Acredito que a preparação
de profissionais competentes, com tempo para atender seus pacientes de maneira
adequada e remunerados de maneira mais digna representa o melhor investimento
da nação para diminuir os custos da saúde. Neste contexto uma rede de
atendimento primária eficiente, com alto grau de resolutividade, permitiria que
somente chegasse aos centros médicos mais avançados casos mais complexos em que
o uso da tecnologia médica, tanto a tradicional como a mais moderna, está
indicada para resolve-los da maneira mais eficiente possível.
O futuro também nos
reserva algumas inquietudes com relação ao impacto da informática na prática. O
uso de banco de dados e a rotina de identificar o paciente à imagens
radiológicas endoscópicas e patológicas de seus exames cria riscos potenciais
com relação a confidencialidade e a privacidade da informação médica. Devemos
nos preocupar em criar senhas que controlem o acesso a este tipo informação
privilegiada e, também, ao usarmos nosso material iconográfico, como ilustração
científica, não permitir que nossos pacientes sejam identificados.
Como conclusão é
importante enfatizar que os novos tempos que vivemos já estão exigindo que os
profissionais da área médica sejam competentes não somente nas áreas cientifica
e tecnológica.

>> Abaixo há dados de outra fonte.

(* ===== verification/Quality.v ===== *)
(** * Quality: the extraction quality record

    The gates, the provenance stamp and the record contract of
    [devtools/optimised_c/evaluate.py]. Values read from JSON may have any
    shape, so an access can raise what Python raises; tools, hashes, paths and
    clocks enter as parameters. *)
From Stdlib Require Import ZArith Lia Strings.Byte.
From stdpp Require Import base tactics option list gmap sets pretty.
From S2P Require Import Prelude PyBytes Sha256 PyText Json Corpus CLexer.
Local Open Scope Z_scope.

Definition SCHEMA_VERSION : text := txt "evm-sail-extraction-quality/v1".
Definition EXTRACTION_PROVENANCE_SCHEMA : text :=
  txt "evm-sail-optimised-c-extraction-provenance/v1".

(** ** Accesses *)

Definition str_of (t : text) : string := String.string_of_list_byte t.

(** [v[k]] *)
Definition item (k : string) (v : json) : outcome json :=
  match v with
  | JObj fields => match field (txt k) fields with Some x => Ok x | None => Raise KeyError end
  | _ => Raise (TypeError "not subscriptable by a string")
  end.

(** [v.get(k)]: [None] when the key is missing. *)
Definition get (k : string) (v : json) : outcome json :=
  match v with
  | JObj fields => Ok (default JNull (field (txt k) fields))
  | _ => Raise AttributeError
  end.

(** [v.keys()] and [v.values()] *)
Definition keys (v : json) : outcome (list text) :=
  match v with JObj fields => Ok fields.*1 | _ => Raise AttributeError end.
Definition values (v : json) : outcome (list json) :=
  match v with JObj fields => Ok fields.*2 | _ => Raise AttributeError end.
(** Where the first item starts. *)
Lemma list_cursor_run n maximum_count limit :
  maximum_count <= 2 ^ 32 - 1 → 0 <= limit → counted n maximum_count →
  let l := mkSszListRef maximum_count s n limit in
  ssz_list_cursor l st = (Ok (mkSszListCursor maximum_count l 0 (4 * n)), st).
Proof.
  intros Hm Hl Hc l. pose proof (counted_wf n maximum_count limit Hm Hl Hc) as Hwf. fold l in Hwf.
  assert (0 <= n <= l.(lr_count)) as Hcount by (cbn; destruct Hc; lia).
  pose proof (cursor_ok l 0 (4 * n) Hwf ltac:(lia) ltac:(lia)) as Hcur.
  change (lr_maximum l) with maximum_count in Hcur. destruct Hc as (Hn & Hc).
  unfold ssz_list_cursor. change (lr_count l) with n. change (lr_bytes l) with s.
  change (lr_maximum l) with maximum_count.
  destruct Hc as [[E0 ->]|(Hp & Hu & Hle)].
  - rewrite Z.eqb_refl. py_step. rewrite E0. by rewrite <-Hcur.
  - rewrite (proj2 (Z.eqb_neq _ _)) by lia. cbn [negb].
    rewrite !bind_run, ssz_u32_run by (done || lia). fold data. rewrite Hu, of_outcome_run.
    unfold ssz_offset_to_source_pointer, code_length. rewrite Uint_ok by lia. cbv beta iota.
    by rewrite of_outcome_run, Hcur.
Qed.

(** What counting the items and reading them to the end amounts to. *)
Lemma remaining_all n maximum_count limit items :
  counted n maximum_count → Z.of_nat (length items) = n →
  remaining (mkSszListRef maximum_count s n limit) 0 (4 * n) items →
  data = ssz_list items.
Proof.
  intros (Hn & Hc) Hlen (Hd & _ & Ho). unfold ssz_list. rewrite Hlen, <-Hd.
  rewrite <-(take_drop (Z.to_nat (4 * n)) data) at 1. f_equal.
  replace (Z.to_nat (4 * n)) with (4 * length (offsets (4 * n) items))%nat
    by (rewrite offsets_length; lia).
  apply table_unique.
  - rewrite offsets_length, Hlen, data_len. lia.
  - intros [|k] o Hk.
    + destruct items as [|x items]; [done|]. injection Hk as <-. cbn in Hlen.
      change (4 * Z.of_nat 0) with 0. lia.
    + rewrite <-(Ho k o Hk). f_equal. lia.
Qed.
(** A chain of three headers: any, one with the fields read, and one that has
    nothing but the hash of the header before it; then this last one alone. *)
Definition first_header : bytes := [Byte.xc0].
Definition full_header : bytes :=
  [Byte.xf8; Byte.x53; Byte.xa0] ++ toy_keccak first_header ++ [Byte.x80; Byte.x80; Byte.xa0] ++
  repeat Byte.x11 32 ++ repeat Byte.x80 11 ++ [Byte.x07; Byte.x80; Byte.x80; Byte.x80].
Definition bare_header : bytes := [Byte.xe1; Byte.xa0] ++ toy_keccak full_header.
Definition headers_program : ProgramState :=
  mkProgram (mkSpec (set_regions (set_stateless_input_bytes
      (ssz_list [first_header; full_header; bare_header] ++ ssz_list [bare_header])
      initial_state.(regions)) initial_state) initial_environment EMPTY_SCRATCH_SLICE)
    EMPTY_PARENT_HEADER_FIELDS.

(** C23: the decoding of a header lays the fields the header has over
    what the headers before it left, whatever that is: a field it lacks is
    reported with their value and as present. So a witness of three headers is
    accepted with the state root of its second header, although the third, the
    parent, has no field but its parent's hash, and alone is refused. *)
Theorem header_fields_leak :
  (∀ fuel cursor s own s' old,
     runs (header_fields fuel cursor 0 EMPTY_PARENT_HEADER_FIELDS) s own s' →
     decode_parent_header_fields fuel cursor 0 (mkProgram s old) =
       (Ok tt, mkProgram s' (laid_over own old))) ∧
  (∃ w st', @read_witness_headers toy_Keccak (mkSlice 0 132) headers_program = (Ok w, st') ∧
     w.(wc_parent_hash) = rev (toy_keccak bare_header) ∧ w.(wc_parent_state_root) = repeat Byte.x11 32) ∧
  (∃ st', @read_witness_headers toy_Keccak (mkSlice 132 38) headers_program = (Raise SailExit, st')).
Proof.
  split_and!.
  - intros fuel cursor s own s' old H. rewrite <-(laid_over_empty old) at 1.
    by apply decode_parent_header_fields_lays.
  - eexists _, _. split; [vm_compute; reflexivity|]. split; vm_compute; reflexivity.
  - eexists _. vm_compute. reflexivity.
Qed.
(** The slot of a child that was not there takes its reference. *)
Lemma refs_insert mask refs kids n t :
  is_nibble n → length refs = 16%nat → length kids = 16%nat → node_bytes t ≠ [] →
  refs_from mask refs 0 kids →
  refs_from (branch_mask_set mask n) (<[Z.to_nat n := node_ref (node_bytes t)]> refs) 0 (<[Z.to_nat n := t]> kids).
Proof.
  intros Hn Hr Hk Hne Hfrom i u Hi. pose proof Hn as Hn'. unfold is_nibble in Hn'.
  cbn [Nat.add]. pose proof (lookup_lt_Some _ _ _ Hi) as Hil. rewrite length_insert in Hil.
  rewrite mask_has_set by (done || unfold is_nibble; lia).
  destruct (decide (i = Z.to_nat n)) as [->|Hine].
  - rewrite list_lookup_insert_eq in Hi by lia. injection Hi as <-. rewrite Z2Nat.id, Z.eqb_refl, orb_true_r by lia.
    rewrite bool_decide_false by done. split; [done|]. intros _. by rewrite list_lookup_insert_eq by lia.
  - rewrite list_lookup_insert_ne in Hi by done. rewrite list_lookup_insert_ne by done.
    destruct (Hfrom _ _ Hi) as [Em Er]. cbn [Nat.add] in *.
    rewrite Em, (proj2 (Z.eqb_neq _ _)), orb_false_r by lia. by split.
Qed.

Lemma children_insert_ok P n t it c kids refs st st' :
  arena_wf st → is_nibble n → children_ok P c kids st → kids !! Z.to_nat n = Some Null →
  c.(children) = rev refs → length refs = 16%nat → refs_from c.(mask) refs 0 kids →
  9 <= py_len (ref_bytes (node_bytes t)) → node_bytes t ≠ [] → is_null t = false →
  item_of (P ++ [n]) t it st → appends [] st st' →
  children_ok P (mkTrieChildren (branch_mask_set c.(mask) n) (rev (<[Z.to_nat n := node_ref (node_bytes t)]> refs)) it
    (c.(count) + 1)) (<[Z.to_nat n := t]> kids) st'.
Proof.
  intros Hw Hn [Hk _ Hcount Hlong Hnulls _] Hnull Erefs Hlr Hfrom Hsize Hne Hnn Hit Ha.
  pose proof Hn as Hn'. unfold is_nibble in Hn'.
  destruct (present_insert kids 0 (Z.to_nat n) t Hnull Hnn) as [Hins Hin]. rewrite Z2Nat.id, Z.add_0_l in Hin by lia.
  split; cbn [mask children only count].
  - by rewrite length_insert.
  - exists (<[Z.to_nat n := node_ref (node_bytes t)]> refs). split; [done|]. rewrite length_insert. split; [done|].
    by apply refs_insert.
  - rewrite Hins, Hcount. lia.
  - intros i u Hi Hu. destruct (decide (i = Z.to_nat n)) as [->|Hine].
    + rewrite list_lookup_insert_eq in Hi by lia. by injection Hi as <-.
    + rewrite list_lookup_insert_ne in Hi by done. by eapply Hlong.
  - intros i u Hi. destruct (decide (i = Z.to_nat n)) as [->|Hine].
    + rewrite list_lookup_insert_eq in Hi by lia. injection Hi as <-. by rewrite Hnn.
    + rewrite list_lookup_insert_ne in Hi by done. by eapply Hnulls.
  - intros _. exists n, t. split_and!; [done..|]. by eapply item_of_appends.
Qed.

Lemma children_add_ok P n t it c kids st :
  N <= SCRATCH_LIMIT → path_wf (P ++ [n]) → is_nibble n → children_ok P c kids st → kids !! Z.to_nat n = Some Null →
  item_of (P ++ [n]) t it st → arena_wf st → room st N →
  ∃ c' st', trie_children_add c (path_of P) n it st = (Ok c', st') ∧ appends [] st st' ∧
    children_ok P c' (<[Z.to_nat n := t]> kids) st'.
Proof using HN.
  intros HL HPn Hn Hok Hnull Hit Hw Hr. pose proof Hok as [Hk (refs & Erefs & Hlr & Hfrom) Hcount _ _ _].
  destruct (child_ref_ok _ _ _ _ HL Hit Hw Hr) as (st' & Eref & Ha).
  destruct (item_nonempty _ _ _ _ Hit) as [Hne Hnn]. destruct (item_sizes _ _ _ _ HL Hit) as [_ Hsize].
  pose proof (path_wf_app_l _ _ HPn) as HP. pose proof HPn as [_ HPl]. rewrite length_app in HPl. cbn [length] in HPl.
  pose proof Hn as Hn'. unfold is_nibble in Hn'.
  assert (length (present_from 0 kids) < 16)%nat as Hlt.
  { destruct (present_insert kids 0 (Z.to_nat n) t Hnull Hnn) as [Hins _].
    pose proof (present_length (<[Z.to_nat n:=t]> kids) 0) as Hl2. rewrite length_insert in Hl2. lia. }
  assert (branch_mask_has c.(mask) n = false) as Emask.
  { destruct (Hfrom _ _ Hnull) as [Em _]. cbn [Nat.add] in Em. rewrite Z2Nat.id in Em by lia. by rewrite Em. }
  eexists _, st'. split; [|split; [done|by eapply children_insert_ok]].
  unfold trie_children_add.
  assert (∀ (X Y : M SpecState TrieChildren), match it.(ti_value) with EmptySubtree => X | _ => Y end = Y) as Esel.
  { intros X Y. destruct t; [done|..]; [destruct Hit as (_ & _ & lv & -> & _)|destruct Hit as (_ & _ & _ & _ & ->)..]; done. }
  rewrite Esel. rewrite bind_run, of_outcome_run, path_len_ok by done.
  rewrite bind_run, of_outcome_run, (proj2 (Z.ltb_lt _ _)) by lia.
  rewrite bind_run, of_outcome_run, (proj2 (Z.ltb_lt _ _)) by lia.
  rewrite bind_run, of_outcome_run, path_single_ok by done.
  assert (path_wf [n]) as Hwn by (split; [by constructor|cbn; lia]).
  rewrite bind_run, of_outcome_run, path_concat_ok by done.
  rewrite decide_True by (rewrite length_app; cbn; lia).
  rewrite bind_run, of_outcome_run, (item_under _ _ _ _ HPn Hit), Emask.
  rewrite bind_run. change (fatal_when (negb true) st) with (Ok tt, st). cbv iota beta.
  rewrite bind_run. change (fatal_when false st) with (Ok tt, st). cbv iota beta.
  replace (Z.of_nat (length P) + 1) with (Z.of_nat (length (P ++ [n]))) by (rewrite length_app; cbn; lia).
  rewrite bind_run, Eref, of_outcome_run, Erefs. rewrite <-(Z2Nat.id n) at 1 by lia.
  rewrite rev_update, bind_value by lia. rewrite BoundedUint_ok, bind_value by lia. done.
Qed.

(** The sum over the children that are there. *)
Lemma branch_bytes_least P c kids st :
  children_ok P c kids st → 9 * c.(count) + (16 - c.(count)) <= py_len (branch_bytes kids).
Proof.
  intros [Hk _ -> Hlong _ _]. 
  assert (∀ ks j, (∀ i t, ks !! i = Some t → is_null t = false → 9 <= py_len (ref_bytes (node_bytes t))) →
    8 * Z.of_nat (length (present_from j ks)) + Z.of_nat (length ks) <= py_len (branch_bytes ks)) as Hsum.
  { unfold branch_bytes. induction ks as [|t ks IH]; intros j Hl; [done|]. cbn [present_from map List.concat length].
    rewrite length_app, py_len_app. specialize (IH (j + 1) (λ i t, Hl (S i) t)). specialize (Hl 0%nat t eq_refl).
    destruct (is_null t) eqn:En; cbn [length].
    - destruct t; try done. change (py_len (ref_bytes (node_bytes Null))) with 1. lia.
    - specialize (Hl eq_refl). lia. }
  specialize (Hsum kids 0 Hlong). lia.
Qed.

Lemma children_finish_ok P c kids st :
  N <= SCRATCH_LIMIT → path_wf P → children_ok P c kids st → 0 < c.(count) →
  (∀ n, is_nibble n → path_wf (P ++ [n])) → arena_wf st → room st N →
  ∃ it st', trie_children_finish (path_of P) c st = (Ok it, st') ∧ appends [] st st' ∧
    item_of P (branch_of kids) it st'.
Proof using HN.
  intros HL HP Hok Hpos HPn Hw Hr. pose proof Hok as [Hk (refs & Erefs & Hlr & Hfrom) Hcount Hlong Hnulls Honly].
  destruct (Honly Hpos) as (n & t & Hn & Hin & Hit). unfold trie_children_finish.
  rewrite (proj2 (Z.eqb_neq c.(count) 0)) by lia. destruct (Z.eqb_spec c.(count) 1) as [E1|Hn1].
  - exists c.(only), st. split; [done|]. split; [by apply appends_refl|].
    assert (branch_of kids = extend n t) as ->; [|by apply item_of_extend; [apply HPn|]].
    unfold branch_of. destruct (present_from 0 kids) as [|x [|? ?]]; cbn in Hcount; [lia| |lia].
    by apply list_elem_of_singleton in Hin as <-.
  - pose proof (branch_bytes_least _ _ _ _ Hok) as Hleast.
    assert (branch_of kids = Branch kids []) as ->.
    { unfold branch_of. destruct (present_from 0 kids) as [|x [|? ?]]; cbn in Hcount; [lia|lia|]. by destruct x. }
    assert (32 <= py_len (node_bytes (Branch kids [])) <= N) as Hlen.
    { cbn [node_bytes]. fold (branch_bytes kids). pose proof (branch_bytes_len kids) as Hb. rewrite Hk in Hb.
      pose proof (list_len (branch_bytes kids ++ rlp_string [])) as Hl. rewrite py_len_app in Hl.
      change (py_len (rlp_string [])) with 1 in Hl.
      pose proof (present_length kids 0).
      specialize (Hl ltac:(lia)). lia. }
    destruct (branch_child_ref_ok c.(mask) refs kids st) as (st' & Eb & Ha); [done..|unfold room in *; lia|].
    exists (trie_branch (path_of P) (node_ref (node_bytes (Branch kids [])))), st'.
    split; [by rewrite bind_run, Erefs, Eb, ret_run|]. split; [done|]. split; [done|]. split; [apply Hlen|]. by split_and!.
Qed.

A competência ética é uma necessidade atual e provavelmente
tornar-se-á progressivamente mais necessária a medida que os novos
conhecimentos científicos e tecnológicos evoluírem. As nossas sociedades
corporativas não podem se omitir desta realidade. Elas deverão se preocupar
tanto com a qualidade dos egressos das Faculdades de Medicina, bem como da
valorização do título de especialista, mantendo um alto princípio de
qualificação profissional dos mesmos como com o oferecimento de centros de
treinamento qualificados e de educação continuada que contemple o avanço científico,
tecnológico e ético da prática médica.
A seguir são apresentados
alguns dos critérios utilizados para estabelecer o início da vida de um ser
humano.
Critério Início da Vida
Celular Fecundação
Cardíaco Início dos batimentos
cardíacos (3 a 4 semanas)
Encefálico Atividade do
tronco cerebral (8 semanas)
Neocortical Inicio da
atividade neocortical (12 semanas)
Respiratório Movimentos
respiratórios (20 semanas)
Neocortical Ritmo
sono-vigília (28 semanas)
"Moral" Comunicação
(18 a 24 meses pós-parto)
O critério baseado na
possibilidade de “comportamento moral”, é extremamente controverso, mas
defendido por alguns autores na área da Bioética.